- Opening Delimiter -

(** * FixTCX: the Peloton/Strava TCX cleaner of Strava2Garmin/FixTCX.py

    A shallow embedding of [clean_strava_peloton_tcx] and the properties its
    specification states about it.

    - Text is a [string] that holds the UTF-8 encoding of a Python [str]:
      [strip] and [float] decode it and follow Python's Unicode white space
      and decimal digits.
    - An [Element] is ElementTree's element: tag in Clark notation
      ("{uri}local"), attributes, text, children, tail.
    - Python exceptions are the [Raise] case of [result]; [try ... except
      ValueError: pass] is a match on the exception raised.
    - The XML parser and serializer (ET.fromstring, ElementTree.write) are the
      standard library's: they are parameters of the file-level function; a
      write may fail after it has truncated the file.
    - The file system is a finite map from files to contents, a path standing
      for the file it names. *)

From Stdlib Require Import ZArith Lia String Ascii List Bool.
From stdpp Require Import base strings gmap.
Import ListNotations.
Local Open Scope string_scope.
Local Open Scope Z_scope.

(* ===================================================================== *)
(** ** Exceptions *)

Inductive exn : Type :=
| FileNotFoundError (msg : string)
| ValueError (msg : string)
| TypeError
| OverflowError
| RecursionError.

Inductive result (A : Type) : Type :=
| Ok (a : A)
| Raise (e : exn).
Arguments Ok {A} a.
Arguments Raise {A} e.

Definition bind {A B : Type} (r : result A) (k : A -> result B) : result B :=
  match r with
  | Ok a => k a
  | Raise e => Raise e
  end.

Notation "'let*' x ':=' r 'in' k" := (bind r (fun x => k))
  (at level 10, x name, r at level 100, k at level 200).

Definition is_ok {A : Type} (r : result A) : bool :=
  match r with Ok _ => true | Raise _ => false end.

(** [for x in l: ...] over a body that may raise: left to right, the first
    exception ends the loop. *)
Fixpoint mapM {A B : Type} (f : A -> result B) (l : list A) : result (list B) :=
  match l with
  | [] => Ok []
  | x :: l' => let* y := f x in let* ys := mapM f l' in Ok (y :: ys)
  end.

(* ===================================================================== *)
(** ** Text

    A [string] stands for a Python [str] through its UTF-8 encoding, as the
    file is read with [encoding='utf-8'].  Tags and paths are compared as
    they are; the operations of Python that look at characters ([str.strip],
    [float]) read the code points. *)

Module Utf8.
Local Open Scope N_scope.

Definition byte (c : ascii) : N := N_of_ascii c.

(** A continuation byte, 10xxxxxx, and its six bits. *)
Definition is_cont (c : ascii) : bool := (128 <=? byte c) && (byte c <? 192).
Definition bits (c : ascii) : N := byte c - 128.

(** The code point that stands for a byte that starts no character; such
    bytes do not occur in a text that was decoded from UTF-8. *)
Definition replacement : N := 65533.

(** The first character of [l]: its code point, its bytes, and the rest. *)
Definition next (l : list ascii) : option (N * list ascii * list ascii) :=
  match l with
  | [] => None
  | a :: r =>
      let n := byte a in
      let bad := Some (replacement, [a], r) in
      if n <? 128 then Some (n, [a], r)
      else if (194 <=? n) && (n <? 224) then
        match r with
        | b :: r1 =>
            if is_cont b then Some ((n - 192) * 64 + bits b, [a; b], r1) else bad
        | _ => bad
        end
      else if (224 <=? n) && (n <? 240) then
        match r with
        | b :: c :: r2 =>
            let cp := ((n - 224) * 64 + bits b) * 64 + bits c in
            if is_cont b && is_cont c && (2048 <=? cp)
               && negb ((55296 <=? cp) && (cp <? 57344))
            then Some (cp, [a; b; c], r2) else bad
        | _ => bad
        end
      else if (240 <=? n) && (n <? 245) then
        match r with
        | b :: c :: d :: r3 =>
            let cp := (((n - 240) * 64 + bits b) * 64 + bits c) * 64 + bits d in
            if is_cont b && is_cont c && is_cont d
               && (65536 <=? cp) && (cp <? 1114112)
            then Some (cp, [a; b; c; d], r3) else bad
        | _ => bad
        end
      else bad
  end.

Fixpoint chars_of (fuel : nat) (l : list ascii) : list (N * list ascii) :=
  match fuel with
  | O => []
  | S fuel' =>
      match next l with
      | None => []
      | Some (cp, bs, r) => (cp, bs) :: chars_of fuel' r
      end
  end.

(** The characters of [s], each with its code point and its bytes; a
    character takes at least one byte, so the length of [s] is fuel enough. *)
Definition chars (s : string) : list (N * list ascii) :=
  chars_of (String.length s) (list_ascii_of_string s).

Definition text_of (l : list (N * list ascii)) : string :=
  string_of_list_ascii (List.concat (List.map snd l)).

Definition is_ascii (s : string) : bool :=
  forallb (fun c => byte c <? 128) (list_ascii_of_string s).

(** [str.isspace] of one character: TAB LF VT FF CR, FS GS RS US, SPACE,
    NEL, NBSP, and the separators of the Unicode character database. *)
Definition isspace (cp : N) : bool :=
  (9 <=? cp) && (cp <=? 13) || (28 <=? cp) && (cp <=? 32)
  || (cp =? 133) || (cp =? 160) || (cp =? 5760)
  || (8192 <=? cp) && (cp <=? 8202)
  || (cp =? 8232) || (cp =? 8233) || (cp =? 8239) || (cp =? 8287)
  || (cp =? 12288).

(** The code points of the digits zero of the Unicode character database
    (version 14.0, the one of Python 3.11): each is followed by its digits
    one to nine. *)
Definition digit_zeros : list N :=
  [48; 1632; 1776; 1984; 2406; 2534; 2662; 2790; 2918; 3046; 3174; 3302;
   3430; 3558; 3664; 3792; 3872; 4160; 4240; 6112; 6160; 6470; 6608; 6784;
   6800; 6992; 7088; 7232; 7248; 42528; 43216; 43264; 43472; 43504; 43600;
   44016; 65296; 66720; 68912; 69734; 69872; 69942; 70096; 70384; 70736;
   70864; 71248; 71360; 71472; 71904; 72016; 72784; 73040; 73120; 92768;
   92864; 93008; 120782; 120792; 120802; 120812; 120822; 123200; 123632;
   125264; 130032].

(** The decimal value of a character, when it is a decimal digit. *)
Definition decimal (cp : N) : option N :=
  match List.find (fun z => (z <=? cp) && (cp <? z + 10)) digit_zeros with
  | Some z => Some (cp - z)
  | None => None
  end.

End Utf8.

(* ===================================================================== *)
(** ** Python strings *)

Module PyStr.

Definition isdigit (c : ascii) : bool :=
  let n := N_of_ascii c in ((48 <=? n) && (n <=? 57))%N.

(** The white space [float] skips around a number: C's [isspace]. *)
Definition c_isspace (c : ascii) : bool :=
  let n := N_of_ascii c in
  ((9 <=? n) && (n <=? 13) || (n =? 32))%N.

Fixpoint lstrip_with (sp : ascii -> bool) (s : string) : string :=
  match s with
  | String c s' => if sp c then lstrip_with sp s' else s
  | EmptyString => EmptyString
  end.

Fixpoint rstrip_with (sp : ascii -> bool) (s : string) : string :=
  match s with
  | String c s' =>
      match rstrip_with sp s' with
      | EmptyString => if sp c then EmptyString else String c EmptyString
      | r => String c r
      end
  | EmptyString => EmptyString
  end.

Definition strip_with (sp : ascii -> bool) (s : string) : string :=
  rstrip_with sp (lstrip_with sp s).

(** [s.strip()]: the white space characters of [str.isspace] are taken off
    both ends. *)
Fixpoint lstrip_chars (l : list (N * list ascii)) : list (N * list ascii) :=
  match l with
  | c :: l' => if Utf8.isspace (fst c) then lstrip_chars l' else l
  | [] => []
  end.

Definition strip (s : string) : string :=
  Utf8.text_of
    (List.rev (lstrip_chars (List.rev (lstrip_chars (Utf8.chars s))))).

(** [s.startswith(p)] *)
Fixpoint startswith (p s : string) : bool :=
  match p, s with
  | EmptyString, _ => true
  | String a p', String b s' => if Ascii.eqb a b then startswith p' s' else false
  | String _ _, EmptyString => false
  end.

(** [s.find(sub)]: the lowest index where [sub] occurs, -1 when it does not. *)
Fixpoint find (sub s : string) : Z :=
  if startswith sub s then 0
  else match s with
       | EmptyString => -1
       | String _ s' => let i := find sub s' in if i <? 0 then -1 else i + 1
       end.

Fixpoint drop (n : nat) (s : string) : string :=
  match n, s with
  | O, _ => s
  | S n', String _ s' => drop n' s'
  | S _, EmptyString => EmptyString
  end.

(** [s[i:]] for [0 <= i] (the only use in the source has [i >= 1]). *)
Definition slice_from (i : Z) (s : string) : string := drop (Z.to_nat i) s.

(** [s.split(sep)[-1]] for a one-character separator: what follows the last
    occurrence of [sep], the whole string when there is none. *)
Fixpoint split_last (sep : ascii) (s : string) : string :=
  match s with
  | EmptyString => EmptyString
  | String c s' =>
      if Ascii.eqb c sep then split_last sep s'
      else if existsb (Ascii.eqb sep) (list_ascii_of_string s') then split_last sep s'
      else s
  end.

Definition lower (c : ascii) : ascii :=
  let n := N_of_ascii c in
  if ((65 <=? n) && (n <=? 90))%N then ascii_of_N (n + 32) else c.

End PyStr.

(* ===================================================================== *)
(** ** Python numbers: [float(s)], [round(x)], [str(n)] *)

Module PyNum.

(** A binary64 value: [Finite neg m e] is (-1)^neg * m * 2^e with
    [0 <= m <= 2^53] and [-1074 <= e]. *)
Inductive pyfloat : Type :=
| Finite (neg : bool) (m e : Z)
| Inf (neg : bool)
| NaN.

(** Division of [a >= 0] by [b > 0], rounded to the nearest integer, ties to
    the even one. *)
Definition div_rne (a b : Z) : Z :=
  let q := a / b in
  let r := a mod b in
  if 2 * r <? b then q
  else if b <? 2 * r then q + 1
  else if Z.even q then q else q + 1.

(** [n * 2^k] compared with [d], for an exponent of either sign. *)
Definition scaled_geb (n d k : Z) : bool :=
  if 0 <=? k then d * 2 ^ k <=? n else d <=? n * 2 ^ (- k).

(** The [k] with [2^k <= n/d < 2^(k+1)], for [n, d > 0]. *)
Definition floor_log2 (n d : Z) : Z :=
  let k := Z.log2 n - Z.log2 d in
  if scaled_geb n d k then k else k - 1.

(** The binary64 nearest to [n/d] (ties to even), for [n >= 0], [d > 0]:
    53 bits of precision, least exponent -1074, overflow to infinity. *)
Definition to_double (neg : bool) (n d : Z) : pyfloat :=
  if n =? 0 then Finite neg 0 0
  else
    let e := Z.max (floor_log2 n d - 52) (-1074) in
    let m := if 0 <=? e then div_rne n (d * 2 ^ e)
             else div_rne (n * 2 ^ (- e)) d in
    if (971 <? e) || ((e =? 971) && (2 ^ 53 <=? m)) then Inf neg
    else Finite neg m e.

(** *** The text of a number *)

Definition digit_val (c : ascii) : Z := Z.of_N (N_of_ascii c) - 48.

(** The value of a run of digits read after the value [acc]. *)
Fixpoint digits_val (acc : Z) (l : list ascii) : Z :=
  match l with
  | [] => acc
  | c :: l' => digits_val (10 * acc + digit_val c) l'
  end.

(** Splits off the longest prefix of digits. *)
Fixpoint span_digits (l : list ascii) : list ascii * list ascii :=
  match l with
  | c :: l' =>
      if PyStr.isdigit c then let (ds, rest) := span_digits l' in (c :: ds, rest)
      else ([], l)
  | [] => ([], [])
  end.

(** An underscore is accepted between two digits only, and dropped. *)
Fixpoint drop_underscores (prev : ascii) (l : list ascii) : option (list ascii) :=
  match l with
  | [] => if Ascii.eqb prev "_" then None else Some []
  | c :: l' =>
      if Ascii.eqb c "_" then
        if PyStr.isdigit prev then drop_underscores c l' else None
      else if Ascii.eqb prev "_" && negb (PyStr.isdigit c) then None
      else option_map (cons c) (drop_underscores c l')
  end.

Definition take_sign (l : list ascii) : bool * list ascii :=
  match l with
  | c :: l' =>
      if Ascii.eqb c "-" then (true, l')
      else if Ascii.eqb c "+" then (false, l')
      else (false, l)
  | [] => (false, [])
  end.
Lemma quickCheck_spec rest : ∀ p upper,
  allValid p = true →
  canonicalize true (p ++ rest) = p ++ canonicalize upper rest →
  quickCheck (p ++ rest) upper rest =
  if allValid (p ++ rest) then canonicalize true (p ++ rest) else p ++ rest.
Proof.
  induction rest as [|c r IH]; intros p upper Hp Hc.
  - simpl quickCheck. rewrite Hc. destruct (allValid (p ++ EmptyString)); reflexivity.
  - simpl quickCheck.
    destruct (validHeaderFieldByte c) eqn:Hv; simpl.
    2:{ rewrite allValid_app. simpl. rewrite Hv. by rewrite andb_false_r. }
    destruct (upper && isLower c) eqn:E1; [apply canonicalMIMEHeaderKey_spec|].
    destruct (negb upper && isUpper c) eqn:E2; [apply canonicalMIMEHeaderKey_spec|].
    rewrite <- (append_cons_assoc p c r). apply IH.
    + rewrite allValid_app. simpl. by rewrite Hp, Hv.
    + rewrite append_cons_assoc, Hc, canonicalize_cons.
      unfold stepByte at 1 2. rewrite E1, E2.
      by rewrite <- (append_cons_assoc p c (canonicalize _ r)).
Qed.

Lemma CanonicalHeaderKey_spec s :
  CanonicalHeaderKey s = if allValid s then canonicalize true s else s.
Proof. exact (quickCheck_spec s EmptyString true eq_refl eq_refl). Qed.

Lemma CanonicalHeaderKey_idem s :
  CanonicalHeaderKey (CanonicalHeaderKey s) = CanonicalHeaderKey s.
Proof.
  rewrite (CanonicalHeaderKey_spec s). destruct (allValid s) eqn:E.
  - rewrite CanonicalHeaderKey_spec, canonicalize_valid, E. apply canonicalize_idem.
  - by rewrite CanonicalHeaderKey_spec, E.
Qed.

(** The comparison of [addVaryHeader] with [Accept-Encoding] ignores case,
    and nothing else. *)
Lemma CanonicalHeaderKey_acceptEncoding v :
  CanonicalHeaderKey v = acceptEncoding ↔ lowerString v = "accept-encoding".
Proof.
  rewrite CanonicalHeaderKey_spec. split.
  - destruct (allValid v); intros E.
    + by rewrite <- (canonicalize_lower v true), E.
    + by rewrite E.
  - intros E. pose proof (lowerString_valid v) as Hv. rewrite E in Hv.
    rewrite <- Hv. simpl. by rewrite <- canonicalize_of_lower, E.
Qed.
(** X3: configuration comes before the body: on a POST that passes
    authentication, an upstream URL that is unset or empty is answered 500
    with the misconfiguration message whatever the body is, parseable or
    not, and nothing is sent. *)
Theorem misconfiguration_precedes_body (w : World) (request : Request number) :
  req_method request = "POST" ->
  unauthorised (process_env w !! "MCP_WRAPPER_KEY")
               (req_headers request !! "x-mcp-key") = false ->
  unconfigured (process_env w) "REDDIT_BRIDGE_URL" ->
  handler rt request w
  = (Ok (json rt (error_object "Server misconfigured: REDDIT_BRIDGE_URL not set.") 500), w)
  /\ fst (handler rt request w)
     = Ok {| resp_status := 500;
             resp_headers := {[ "content-type" := "application/json" ]};
             resp_body := JSON_stringify (number_json rt)
                            (JObj [("error",
                          JStr "Server misconfigured: REDDIT_BRIDGE_URL not set.")]) 2 |}.
Proof.
  intros Hm Ha Hu.
  assert (Hh : handler rt request w
               = (Ok (json rt (error_object
                                 "Server misconfigured: REDDIT_BRIDGE_URL not set.") 500),
                  w)).
  { apply handler_path_sound. apply path_config; assumption. }
  split; [exact Hh|]. rewrite Hh. reflexivity.
Qed.

(** X4: a request that reaches the body and whose body does not parse is
    answered 400 with the parse message, whatever was thrown, and nothing
    is sent. *)
Theorem unparseable_body (w : World) (request : Request number) bridgeUrl err :
  reaches_body w request bridgeUrl ->
  req_json request = Throw err ->
  handler rt request w
  = (Ok (json rt (error_object "Request body must be valid JSON.") 400), w)
  /\ fst (handler rt request w)
     = Ok {| resp_status := 400;
             resp_headers := {[ "content-type" := "application/json" ]};
             resp_body := JSON_stringify (number_json rt)
                            (JObj [("error", JStr "Request body must be valid JSON.")]) 2 |}.
Proof.
  intros Hr Hj.
  assert (Hh : handler rt request w
               = (Ok (json rt (error_object "Request body must be valid JSON.") 400), w)).
  { apply handler_path_sound. eapply path_parse; eassumption. }
  split; [exact Hh|]. rewrite Hh. reflexivity.
Qed.

(** X6: the answer is 400 exactly when the request reaches the body and the
    body either does not parse, or parses to a value other than [null]
    whose [subreddit] or [query] is not a string. *)
Theorem status_400_iff (w : World) (request : Request number) :
  answered rt w request 400
  <-> exists bridgeUrl,
        reaches_body w request bridgeUrl
        /\ ((exists err, req_json request = Throw err)
            \/ (exists body,
                  req_json request = Ok body
                  /\ body <> JNull /\ body <> JUndefined
                  /\ (typeof (field rt body K_subreddit) <> "string"
                      \/ typeof (field rt body K_query) <> "string"))).
Proof.
  split.
  - intros H. on_path H; eexists; (split; [eassumption|]); eauto 10.
  - intros (url & Hr & [[err Hj] | (body & Hj & Hn & Hu & Hf)]);
      eapply (answered_on_path _ _ (json rt _ 400)).
    + eapply path_parse; eassumption.
    + eapply path_fields; eassumption.
Qed.

(** X7: the answer is 200 exactly when the request is valid and its upstream
    call and body read complete with the ok flag set: no other invocation
    is ever answered 200. *)
Theorem status_200_iff (w : World) (request : Request number) :
  answered rt w request 200
  <-> exists bridgeUrl body upstream text,
        valid_request rt w request bridgeUrl body
        /\ fetch_completion rt bridgeUrl (bridge_init rt w body) = Ok upstream
        /\ up_text upstream = Ok text
        /\ up_ok upstream = true.
Proof.
  split.
  - intros H. on_path H. eauto 10.
  - intros (url & body & upstream & text & Hv & Hfetch & Htext & Hok).
    eapply (answered_on_path _ _ (json rt _ 200)).
    eapply path_forward; [exact Hv|]. eapply forward_ok; eassumption.
Qed.

(** X8: the answer is 502 exactly when the request is valid and its upstream
    call and body read complete with the ok flag not set. *)
Theorem status_502_iff (w : World) (request : Request number) :
  answered rt w request 502
  <-> exists bridgeUrl body upstream text,
        valid_request rt w request bridgeUrl body
        /\ fetch_completion rt bridgeUrl (bridge_init rt w body) = Ok upstream
        /\ up_text upstream = Ok text
        /\ up_ok upstream = false.
Proof.
  split.
  - intros H. on_path H. eauto 10.
  - intros (url & body & upstream & text & Hv & Hfetch & Htext & Hok).
    eapply (answered_on_path _ _ (json rt _ 502)).
    eapply path_forward; [exact Hv|]. eapply forward_not_ok; eassumption.
Qed.

(** X9: the answer is 500 in exactly three situations: the upstream URL is not
    configured; the body parsed to [null]; or the request is valid and the
    upstream call or the read of its body failed. *)
Theorem status_500_iff (w : World) (request : Request number) :
  answered rt w request 500
  <-> (req_method request = "POST"
       /\ unauthorised (process_env w !! "MCP_WRAPPER_KEY")
                       (req_headers request !! "x-mcp-key") = false
       /\ unconfigured (process_env w) "REDDIT_BRIDGE_URL")
      \/ (exists bridgeUrl body,
            reaches_body w request bridgeUrl
            /\ req_json request = Ok body
            /\ (body = JNull \/ body = JUndefined))
      \/ (exists bridgeUrl body err,
            valid_request rt w request bridgeUrl body
            /\ (fetch_completion rt bridgeUrl (bridge_init rt w body) = Throw err
                \/ exists upstream,
                     fetch_completion rt bridgeUrl (bridge_init rt w body) = Ok upstream
                     /\ up_text upstream = Throw err)).
Proof.
  split.
  - intros H. on_path H; eauto 12.
  - intros [(Hm & Ha & Hu) | [(url & body & Hr & Hj & Hn)
                             | (url & body & err & Hv & Hfault)]];
      eapply (answered_on_path _ _ (json rt _ 500)).
    + apply path_config; assumption.
    + eapply path_nullish; eassumption.
    + eapply path_forward; [exact Hv|].
      destruct Hfault as [Hfetch | (upstream & Hfetch & Htext)].
      * eapply forward_fetch_fault; eassumption.
      * eapply forward_text_fault; eassumption.
Qed.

- Closing Delimiter -

REQUIRED ACTION: Retype word for word everything in the listing above from the line that holds "[] => (false, [])" down to the line that holds "- intros E.". Keep both end lines and leave out the rest.

FINISHED EXERCISE:
  | [] => (false, [])
  end.
Lemma quickCheck_spec rest : ∀ p upper,
  allValid p = true →
  canonicalize true (p ++ rest) = p ++ canonicalize upper rest →
  quickCheck (p ++ rest) upper rest =
  if allValid (p ++ rest) then canonicalize true (p ++ rest) else p ++ rest.
Proof.
  induction rest as [|c r IH]; intros p upper Hp Hc.
  - simpl quickCheck. rewrite Hc. destruct (allValid (p ++ EmptyString)); reflexivity.
  - simpl quickCheck.
    destruct (validHeaderFieldByte c) eqn:Hv; simpl.
    2:{ rewrite allValid_app. simpl. rewrite Hv. by rewrite andb_false_r. }
    destruct (upper && isLower c) eqn:E1; [apply canonicalMIMEHeaderKey_spec|].
    destruct (negb upper && isUpper c) eqn:E2; [apply canonicalMIMEHeaderKey_spec|].
    rewrite <- (append_cons_assoc p c r). apply IH.
    + rewrite allValid_app. simpl. by rewrite Hp, Hv.
    + rewrite append_cons_assoc, Hc, canonicalize_cons.
      unfold stepByte at 1 2. rewrite E1, E2.
      by rewrite <- (append_cons_assoc p c (canonicalize _ r)).
Qed.

Lemma CanonicalHeaderKey_spec s :
  CanonicalHeaderKey s = if allValid s then canonicalize true s else s.
Proof. exact (quickCheck_spec s EmptyString true eq_refl eq_refl). Qed.

Lemma CanonicalHeaderKey_idem s :
  CanonicalHeaderKey (CanonicalHeaderKey s) = CanonicalHeaderKey s.
Proof.
  rewrite (CanonicalHeaderKey_spec s). destruct (allValid s) eqn:E.
  - rewrite CanonicalHeaderKey_spec, canonicalize_valid, E. apply canonicalize_idem.
  - by rewrite CanonicalHeaderKey_spec, E.
Qed.

(** The comparison of [addVaryHeader] with [Accept-Encoding] ignores case,
    and nothing else. *)
Lemma CanonicalHeaderKey_acceptEncoding v :
  CanonicalHeaderKey v = acceptEncoding ↔ lowerString v = "accept-encoding".
Proof.
  rewrite CanonicalHeaderKey_spec. split.
  - destruct (allValid v); intros E.
    + by rewrite <- (canonicalize_lower v true), E.
    + by rewrite E.
  - intros E. pose proof (lowerString_valid v) as Hv. rewrite E in Hv.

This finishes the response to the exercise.